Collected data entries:

(** The type of an item of a tree tells containers from the rest. *)
Lemma type_of_container t :
  wf_node t ->
  (type_of t =? QCBOR_TYPE_MAP) || (type_of t =? QCBOR_TYPE_ARRAY) = is_container t.
Proof.
  intros Hwf. apply eq_true_iff_eq. rewrite orb_true_iff, !Z.eqb_eq.
  destruct t; simpl in *; split; try done; auto; intros [H|H]; exfalso;
    try (revert H; first
      [ by apply (types_ne 1 6) | by apply (types_ne 1 5) | by apply (types_ne 2 6)
      | by apply (types_ne 2 5) | by apply (types_ne 3 6) | by apply (types_ne 3 5)
      | by apply (types_ne 4 6) | by apply (types_ne 4 5) ]);
    apply Hwf; rewrite H; set_solver.
Qed.

Lemma consume_loop_spec its : forall lvl next c it0 rest fuel,
  levels lvl next its -> next < lvl -> ctx_items c (its ++ rest) -> (length its <= fuel)%nat ->
  exists it c', consume_loop fuel lvl c it0 = Some (QCBOR_SUCCESS, it, c') /\
    uNextNestLevel it = next /\ ctx_items c' rest.
Proof.
  intros lvl next c it0 rest fuel (init & it & -> & Hinit & Hlast) Hlt.
  revert c it0 fuel. induction Hinit as [|x init Hx Hinit IH]; intros c it0 fuel Hc Hf;
    (destruct fuel as [|fuel]; [simpl in Hf; lia|]); cbn [consume_loop].
  - destruct (law_next _ _ _ it0 Hc) as (c' & -> & Hc'). rewrite Z.eqb_refl. cbn [negb].
    destruct (Z.leb_spec lvl (uNextNestLevel it)); [lia|]. by exists it, c'.
  - destruct (law_next _ _ _ it0 Hc) as (c' & -> & Hc'). rewrite Z.eqb_refl. cbn [negb].
    destruct (Z.leb_spec lvl (uNextNestLevel x)); [|lia]. apply IH; [done | simpl in Hf; lia].
Qed.

(** Without anything left to read the loop ends with an error. *)
Lemma consume_loop_end lvl c it0 fuel :
  ctx_items c [] -> (0 < fuel)%nat ->
  exists e it c', consume_loop fuel lvl c it0 = Some (e, it, c') /\ e <> QCBOR_SUCCESS.
Proof.
  intros Hc Hf. destruct fuel as [|fuel]; [lia|]. cbn [consume_loop].
  destruct (law_end c it0 Hc) as (e & it & c' & -> & He).
  destruct (Z.eqb_spec e QCBOR_SUCCESS); [done|]. by exists e, it, c'.
Qed.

# WHAT THIS TASK INVOLVES
In the records above, some lines hold the word "exists". Say how many, and nothing more.

# REPLY
4